MCP Is the Best Protocol for Agent-to-Agent Communication

By Vlad Luzin

May 12, 20265 min read

MCP as a Swiss Army knife: useful for tools, broken as the full toolbox for agent-to-agent communication.

Every time someone tells me MCP solves agent-to-agent communication, I think about that one friend who insists their Swiss Army knife is a toolbox. It has a blade. It has a screwdriver. It even has that tiny thing nobody knows the purpose of. But you would not build a house with it.


If that sounds right to you, you are in good company. Also, it is wrong.

Quite often when I bring up agent-to-agent communication - in conversations with engineering teams, at conferences, online - the immediate response is "but does not MCP solve that?" It does not.

The pattern looks like this: take an agent, wrap it as an MCP server, and let another agent call it as a tool. The calling agent does not know - or care - that there is an LLM on the other end. It sends a request, gets a response. Teams do this with stateful MCP servers that maintain conversation history across calls, accumulating context and making decisions behind the scenes. From the outside, it looks like agent-to-agent. Architecturally, it is tool use with extra steps.

MCP was designed to solve a specific problem: how an AI agent connects to external systems. Your agent needs to query a database, call an API, read files, interact with a third-party service - MCP gives you a standardized way to do that. You see, AI is such a new concept that OpenAPI was not standard enough and we created its subset, MCP, and asked everyone to wrap their OpenAPIs with a more limited set of OpenAPIs. And along the way the industry set to innovate on the security aspect of MCP since the ones we had for OpenAPI apparently were not standard enough.

And then MCP won. Sort of. In the way that every standard "wins" when enough conference talks mention it. Every platform added support. Thousands of MCP servers appeared. If your landing page did not say "MCP compatible" you were invisible.

Then teams started actually using it at scale. Scalekit ran 75 head-to-head comparisons: MCP costs 10-32x more tokens than CLI equivalents for identical operations. CLI achieved 28% higher task completion and 33% better token efficiency. MCP had a 28% failure rate from connection timeouts; CLI had 100% success rate. In March 2026, Perplexity's CTO publicly announced they were dropping MCP in favor of APIs and CLIs - MCP was consuming up to 72% of the available context window before the agent processed a single user message. It turns out LLMs have been trained on millions of examples of Unix pipe chains. They know grep | sort | head. They have zero training data on MCP composition patterns.
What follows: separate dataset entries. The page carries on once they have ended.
(** The last block is kept as the next value before anything is written; the buffers change places. *)
Lemma decrypter_val h dst src v : good_heap h -> wf h dst -> wf h src -> cbc_ok h x v -> private x dst -> private x src ->
  fCount src mod bs = 0 -> fCount src <= fCount dst -> InexactOverlap (Slices.sub dst 0 (fCount src)) src = false ->
  let p := cbc_decrypt (decrypted (b x)) nb (Z.to_nat (fCount src / bs)) v (cont h src) in
  let v' := chained nb v (cont h src) in
  let h' := blit (if fCount src =? 0 then h else blit h (tmp x) v') (Slices.sub dst 0 (fCount src)) p in
  let x' := if fCount src =? 0 then x else Cbc (b x) (blockSize x) (tmp x) (iv x) in
  cbcDecrypter_CryptBlocks x dst src h = Val (x', h') /\ good_heap h' /\ (forall t, wf h' t <-> wf h t) /\ zlen p = fCount src /\ bytes_ok p /\ cbc_ok h' x' v'.
Proof.
  intros Hg Hd Hs Hx [Hpd Hpd'] [Hps Hps'] Hm Hle Hov. cbv zeta. pose proof Hx as [_ _ (Hwi & Hci & Ev) (Hwt & Hct) Hit]. pose proof (size_pos (b x) Hok) as Hp. pose proof Hd as (? & ? & ? & ?). pose proof Hs as (? & ? & ? & ?). pose proof Hwi as (? & ? & ? & ?). pose proof Hwt as (? & ? & ? & ?).
  set (n := fCount src) in *. set (C := cont h src). assert (ElC : zlen C = n) by (by apply cont_length). assert (HCb : bytes_ok C) by (by apply cont_ok). set (k := Z.to_nat (n / bs)). assert (En : n = Z.of_nat k * bs) by (apply blocks_of; [lia|done]).
  assert (Hv : is_block bs v) by (rewrite <- Ev; split; [rewrite cont_length by done; lia|by apply cont_ok]). destruct (cbc_decrypt_length k v C Hv HCb ltac:(lia)) as [Epl Epb]. rewrite <- En in Epl. set (p := cbc_decrypt _ _ _ _ _) in *. set (v' := chained nb v C).
  unfold cbcDecrypter_CryptBlocks. assert (Hchk : crypt_checks x dst src h = Val (n, h)) by (rewrite crypt_checks_val by (done || lia); fold n; rewrite Hsz, Hm, Hov, (proj2 (Z.ltb_ge (fCount dst) n)) by lia; done).
  destruct (Z.eqb_spec n 0) as [E0|E0].
  - assert (Ep : p = []) by (apply length_zero_iff_nil; lia). assert (Ev' : v' = v) by (unfold v', chained; by rewrite (proj2 (Nat.ltb_lt _ _)) by lia). rewrite Ep, Ev', blit_nil by slices. split_and!; [|done|done|cbn; lia|constructor|exact Hx]. eapply bind_step; [exact Hchk|]. by rewrite E0.
  - destruct k as [|j] eqn:Ek; [lia|]. set (st := Z.of_nat j * bs). assert (Hst : n = st + bs /\ 0 <= st) by (unfold st; nia). set (last := Slices.sub src st n). assert (Hwl : wf h last) by (unfold last; slices).
    assert (Elast : cont h last = v'). { unfold last. rewrite cont_sub by lia. fold C. unfold v', chained. rewrite (proj2 (Nat.ltb_ge _ _)) by lia. rewrite take_ge by (rewrite length_drop; lia). f_equal. lia. }
    assert (Hvb : is_block bs v') by (rewrite <- Elast; split; [rewrite cont_length by done; unfold last; cbn; lia|by apply cont_ok]). pose proof Hvb as [Hvl Hvbb].
    assert (Eid : forall t, fCount t = bs -> Slices.sub t 0 bs = t) by (intros [u w q] Et; unfold Slices.sub; cbn in *; f_equal; lia). set (h1 := blit h (tmp x) v').
    assert (Hw1 : forall t, wf h1 t <-> wf h t) by (intros t; apply blit_wf; slices). assert (Hn1 : length h1 = length h) by apply blit_length. assert (Hg1 : good_heap h1) by (apply blit_good; (done || slices)). assert (Hcp1 : forall t, capacity h1 t = capacity h t) by (intros t; apply blit_capacity; slices).
    assert (Hsrc1 : forall i j0, 0 <= i <= j0 -> j0 <= n -> cont h1 (Slices.sub src i j0) = take (Z.to_nat (j0 - i)) (drop (Z.to_nat i) C)).
    { intros i j0 Hi Hj. unfold h1. rewrite cont_blit_apart by (first [slices | cbn; intros E; by destruct Hps']). by rewrite cont_sub by lia. }
    destruct (cbc_decrypt_length j (take nb C) (drop nb C)) as [Erl Erb]; [split; [rewrite length_take; lia|by apply Forall_take]|by apply Forall_drop|rewrite length_drop; lia|]. set (rest := cbc_decrypt (decrypted (b x)) nb j (take nb C) (drop nb C)) in *. set (h2 := blit h1 (Slices.sub dst bs n) rest).
    assert (Hw2 : forall t, wf h2 t <-> wf h1 t) by (intros t; apply blit_wf; [rewrite Hn1; slices|slices|rewrite Hcp1; slices]).
    assert (Hg2 : good_heap h2) by (apply blit_good; [rewrite Hn1; slices|slices|rewrite Hcp1; slices|done|done]). assert (Hcp2 : forall t, capacity h2 t = capacity h t) by (intros t; rewrite <- Hcp1; apply blit_capacity; [rewrite Hn1; slices|slices|rewrite Hcp1; slices]).
    pose proof (overlap_upto dst src n ltac:(lia) ltac:(done) Hov) as Hal.
    assert (Hs2 : cont h2 (Slices.sub src 0 bs) = take nb C). { unfold h2. rewrite cont_blit_apart; [rewrite Hsrc1 by lia; by rewrite Z.sub_0_r|rewrite Hn1; slices|slices|rewrite Hcp1; slices|slices|cbn; intros E; unfold aligned in Hal; specialize (Hal (eq_sym E)); lia]. }
    assert (Hi2 : cont h2 (iv x) = v). { unfold h2. rewrite cont_blit_apart; [|rewrite Hn1; slices|slices|rewrite Hcp1; slices|done|cbn; intros E; by destruct Hpd]. rewrite <- Ev. apply cont_blit_apart; [done|done|slices|done|by intros E; destruct Hit]. }
    destruct (decrypt_block h2 (Slices.sub dst 0 bs) (Slices.sub src 0 bs) (iv x)) as (Hz & h3 & Hrun & Hg3 & Hw3 & Hc3 & Hxor); [done|apply Hw2, Hw1; slices|apply Hw2, Hw1; slices|by apply Hw2, Hw1|cbn; lia|cbn; lia|done| |cbn; intros E; by destruct Hpd|].
    { rewrite <- (Z.add_0_l 0) at 1. rewrite <- (Z.add_0_l bs) at 1. rewrite <- (sub_sub dst 0 n). apply (overlap_parts _ _ n); [lia|lia|cbn; lia|done|done]. }
    rewrite Hs2, Hi2 in Hz, Hxor. set (z := zip_with _ _ _) in *. pose proof Hz as [Hzl Hzb]. assert (Ehf : blit h2 (Slices.sub dst 0 bs) z = blit h1 (Slices.sub dst 0 n) p) by (apply blit_before; [by apply Hw1|lia|lia|rewrite Hcp1; slices|lia|lia]).
    assert (Hwf : forall t, wf (blit h1 (Slices.sub dst 0 n) p) t <-> wf h t) by (intros t; rewrite <- Hw1; apply blit_wf; [rewrite Hn1; slices|slices|rewrite Hcp1; slices]).
    assert (Hvt : cont (blit h1 (Slices.sub dst 0 n) p) (tmp x) = v') by (rewrite cont_blit_apart; [apply cont_blit_eq; [done|lia]|rewrite Hn1; slices|slices|rewrite Hcp1; slices|done|cbn; intros E; by destruct Hpd']).
    split_and!; [|apply blit_good; [rewrite Hn1; slices|slices|rewrite Hcp1; slices|done|done]|exact Hwf|done|done|split; cbn; [done|done|split_and!; [by apply Hwf|done|done]|split; [by apply Hwf|done]|by intros E; destruct Hit]].
    eapply bind_step; [exact Hchk|]. rewrite (proj2 (Z.eqb_neq n 0)), Hsz by done. cbv zeta. replace (n - bs) with st by lia. eapply bind_step; [apply slice_of; [done|done|lia|slices]|]. fold last.
    eapply bind_step; [apply (copy_val h (tmp x) last bs); [done|done|done|unfold last; cbn; lia|unfold ahead, last; cbn; intros E; by destruct Hps']|]. rewrite Eid, Elast by done. rewrite (take_ge v') by lia. fold h1.
    replace (st - bs) with ((Z.of_nat j - 1) * bs) by (unfold st; lia). replace n with ((Z.of_nat j + 1) * bs) at 2 by lia. eapply bind_step.
    { unfold st. apply (decrypt_loop_val C); [done|by apply Hw1|by apply Hw1|done|lia|lia|lia|replace ((Z.of_nat j + 1) * bs) with n by lia; done| |nia]. rewrite Hsrc1 by lia. by rewrite Z.sub_0_r. }
    cbv beta iota. fold rest. replace ((Z.of_nat j + 1) * bs) with n by lia. fold h2. eapply bind_step; [apply slice_of; [done|by apply Hw2, Hw1|lia|rewrite Hcp2; slices]|]. eapply bind_step; [apply slice_of; [done|by apply Hw2, Hw1|lia|rewrite Hcp2; slices]|]. eapply bind_step; [exact Hrun|].
    eapply bind_step; [apply slice_of; [done|by apply Hw3, Hw2, Hw1|lia|rewrite Hc3, Hcp2; slices]|]. eapply bind_step; [apply slice_of; [done|by apply Hw3, Hw2, Hw1|lia|rewrite Hc3, Hcp2; slices]|]. eapply bind_step; [exact Hxor|]. rewrite Ehf. done.
Qed.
Anthropic - MCP's creator - published an engineering post showing that having agents write code to call tools instead of loading tool definitions directly reduces context from 150,000 tokens to 2,000. A 98.7% reduction. Think about that: the company that built MCP built a pattern specifically to prevent MCP from destroying the context window. The industry is quietly moving toward agents that generate code on the fly, call CLIs directly, and load tool definitions progressively - because the "standard" way of doing it bloats the one resource that matters most.
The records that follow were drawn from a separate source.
(* ===== verification/Aes.v ===== *)
(** * crypto/aes

    src/Source/Gold/crypto/aes/block.go and cipher.go with the generic implementation (cipher_generic.go): key expansion, the
    block functions on the tables of file AesTables, and the methods, which make the interface of file Block.  The
    reference is FIPS 197: the cipher and its inverse on states of sixteen bytes. *)

From Stdlib Require Import Btauto.
From S2P Require Import Prelude State Binary Hash Strconv Slices Block AesTables.

Local Open Scope go_scope.

Definition BlockSize : Z := 16.

(** ** block.go *)

(** The four words of a state, and the words of one column of the tables. *)
Definition words : Type := Z * Z * Z * Z.

Definition table_word (xk : list Z) (k : Z) (A B C D : list Z) (a b c d : Z) : outcome Z :=
  x ← index xk k; p ← index A (u8 (a >>. 24)); q ← index B (u8 (b >>. 16)); r ← index C (u8 (c >>. 8)); s ← index D (u8 d);
  Val (x ^. p ^. q ^. r ^. s).
Definition sbox_word (sbox : list Z) (a b c d : Z) : outcome Z :=
  p ← index sbox (a >>. 24); q ← index sbox ((b >>. 16) &. 0xff); r ← index sbox ((c >>. 8) &. 0xff); s ← index sbox (d &. 0xff);
  Val (p <<.[32] 24 |. q <<.[32] 16 |. r <<.[32] 8 |. s).
Definition add_key (xk : list Z) (k : Z) : words -> outcome words := λ '(s0, s1, s2, s3),
  x0 ← index xk (k + 0); x1 ← index xk (k + 1); x2 ← index xk (k + 2); x3 ← index xk (k + 3); Val (s0 ^. x0, s1 ^. x1, s2 ^. x2, s3 ^. x3).

(** The body of the loop over the middle rounds: [k], the words and the words of the last turn. *)
Definition encrypt_turn (xk : list Z) : Z -> Z * words * words -> outcome (Z * words * words) := λ _ '(k, (s0, s1, s2, s3), _),
  t0 ← table_word xk (k + 0) te0 te1 te2 te3 s0 s1 s2 s3;
  t1 ← table_word xk (k + 1) te0 te1 te2 te3 s1 s2 s3 s0;
  t2 ← table_word xk (k + 2) te0 te1 te2 te3 s2 s3 s0 s1;
  t3 ← table_word xk (k + 3) te0 te1 te2 te3 s3 s0 s1 s2;
  Val (k + 4, (t0, t1, t2, t3), (t0, t1, t2, t3)).
Definition decrypt_turn (xk : list Z) : Z -> Z * words * words -> outcome (Z * words * words) := λ _ '(k, (s0, s1, s2, s3), _),
  t0 ← table_word xk (k + 0) td0 td1 td2 td3 s0 s3 s2 s1;
  t1 ← table_word xk (k + 1) td0 td1 td2 td3 s1 s0 s3 s2;
  t2 ← table_word xk (k + 2) td0 td1 td2 td3 s2 s1 s0 s3;
  t3 ← table_word xk (k + 3) td0 td1 td2 td3 s3 s2 s1 s0;
  Val (k + 4, (t0, t1, t2, t3), (t0, t1, t2, t3)).

Definition middle_rounds (xk : list Z) : Z := Z.quot (zlen xk) 4 - 2.

Definition encrypt_words (xk : list Z) (s : words) : outcome words :=
  s ← add_key xk 0 s;
  '(k, _, (t0, t1, t2, t3)) ← for_up 0 (Z.max 0 (middle_rounds xk)) (encrypt_turn xk) (4, s, (0, 0, 0, 0));
  s0 ← sbox_word sbox0 t0 t1 t2 t3; s1 ← sbox_word sbox0 t1 t2 t3 t0; s2 ← sbox_word sbox0 t2 t3 t0 t1; s3 ← sbox_word sbox0 t3 t0 t1 t2;
  add_key xk k (s0, s1, s2, s3).
Definition decrypt_words (xk : list Z) (s : words) : outcome words :=
  s ← add_key xk 0 s;
  '(k, _, (t0, t1, t2, t3)) ← for_up 0 (Z.max 0 (middle_rounds xk)) (decrypt_turn xk) (4, s, (0, 0, 0, 0));
  s0 ← sbox_word sbox1 t0 t3 t2 t1; s1 ← sbox_word sbox1 t1 t0 t3 t2; s2 ← sbox_word sbox1 t2 t1 t0 t3; s3 ← sbox_word sbox1 t3 t2 t1 t0;
  add_key xk k (s0, s1, s2, s3).

(** Reading the words of [src] and writing those of [dst]. *)
Definition load (src : Slice) (i : Z) : M bytes_heap Z := s ← slice_ src (Some i) (Some (i + 4)); v ← view s; lift (bigEndian_Uint32 v).
Definition save (dst : Slice) (i v : Z) : M bytes_heap unit := d ← slice_ dst (Some i) (Some (i + 4)); update d (λ l, bigEndian_PutUint32 l v).

Definition blockGo (on_words : words -> outcome words) (dst src : Slice) : M bytes_heap unit :=
  get_Item src 15;;
  s0 ← load src 0; s1 ← load src 4; s2 ← load src 8; s3 ← load src 12;
  '(s0, s1, s2, s3) ← lift (on_words (s0, s1, s2, s3));
  get_Item dst 15;;
  save dst 0 s0;; save dst 4 s1;; save dst 8 s2;; save dst 12 s3.
Definition encryptBlockGo (xk : list Z) : Slice -> Slice -> M bytes_heap unit := blockGo (encrypt_words xk).
Definition decryptBlockGo (xk : list Z) : Slice -> Slice -> M bytes_heap unit := blockGo (decrypt_words xk).

Definition subw (w : Z) : outcome Z := sbox_word sbox0 w w w w.
Definition rotw (w : Z) : Z := w <<.[32] 8 |. w >>. 24.

(** The key setup: one word of [enc], and the words of [dec] in their order. *)
Definition first_word (key : list Z) (i : Z) (enc : list Z) : outcome (list Z) :=
  k ← slice key (4 * i) (zlen key); w ← bigEndian_Uint32 k; store enc i w.
Definition next_word (nk i : Z) (enc : list Z) : outcome (list Z) :=
  t ← index enc (i - 1);
  t ← (if i mod nk =? 0 then w ← subw (rotw t); p ← index powx (Z.quot i nk - 1); Val (w ^. (p <<.[32] 24))
       else if (6 <? nk) && (i mod nk =? 4) then subw t else Val t);
  e ← index enc (i - nk);
  store enc i (e ^. t).
Definition dec_word (enc : list Z) (n i j : Z) (dec : list Z) : outcome (list Z) :=
  let ei := n - i - 4 in
  x ← index enc (ei + j);
  x ← (if (0 <? i) && (i + 4 <? n) then
         a ← index sbox0 (x >>. 24); b ← index sbox0 ((x >>. 16) &. 0xff); c ← index sbox0 ((x >>. 8) &. 0xff); d ← index sbox0 (x &. 0xff);
         p ← index td0 a; q ← index td1 b; r ← index td2 c; s ← index td3 d; Val (p ^. q ^. r ^. s)
       else Val x);
  store dec (i + j) x.
(** [for i := 0; i < n; i += 4 { for j := 0; j < 4; j++ { ... } }] *)
Fixpoint dec_loop (fuel : nat) (enc : list Z) (n i : Z) (dec : list Z) : outcome (list Z) :=
  match fuel with
  | O => NoFuel
  | S fuel => if i <? n then dec ← for_up 0 4 (dec_word enc n i) dec; dec_loop fuel enc n (i + 4) dec else Val dec
  end.

Definition expandKeyGo (key enc : list Z) (dec : option (list Z)) : outcome (list Z * option (list Z)) :=
  let nk := Z.quot (zlen key) 4 in
  enc ← for_up 0 (Z.max 0 nk) (first_word key) enc;
  enc ← for_up nk (Z.max nk (zlen enc)) (next_word nk) enc;
  match dec with
  | None => Val (enc, None)
  | Some dec => let n := zlen enc in dec ← dec_loop (S (Z.to_nat n)) enc n 0 dec; Val (enc, Some dec)
  end.

(** ** cipher.go *)

Record aesCipher : Type := AesCipher { enc : list Z; dec : list Z }.

Definition KeySizeError_Error (k : Z) : outcome (list Z) := s ← Itoa k; Val (str "crypto/aes: invalid key size " ++ s).

Definition newCipherGeneric (key : list Z) : outcome aesCipher :=
  let n := zlen key + 28 in
  '(enc, dec) ← expandKeyGo key (make 0 n) (Some (make 0 n));
  Val (AesCipher enc (default [] dec)).
Definition newCipher : list Z -> outcome aesCipher := newCipherGeneric.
Comparison visual showing a bloated MCP execution path beside a shorter direct CLI or code path.

So MCP did not even definitively win at tool integration, the thing it was actually designed for. And yet - it is still everyone's answer when you mention agent-to-agent.

Put an agent behind an MCP server. What can it do? It can answer when called. That is it. The MCP spec is explicit: the client initiates all communication, the server responds. An agent behind an MCP server cannot start a conversation. It cannot push information proactively. It cannot react to another agent's work unless someone polls it. Outside of an active client request, the server is silent.

Diagram showing that the client can initiate requests while the server-side agent cannot speak first.

"But you can make it stateful!" You can. Teams do. They maintain session state across calls, accumulate context, build conversation history on top of a protocol designed for stateless tool invocation. The MCP team themselves acknowledge this in their 2026 roadmap: stateful sessions "fight with load balancers and horizontal scaling requires workarounds." The foundation you are building on is one the protocol authors are actively trying to redesign.

Here is where we are: the tool protocol is not an agent protocol. The tool protocol itself is being challenged by agents that just write code. And every team that needs two agents to work together is building custom plumbing from scratch.

The question is not how to make MCP do agent-to-agent. It is what agent-to-agent infrastructure actually needs to look like from first principles. I will dig into that over the coming weeks.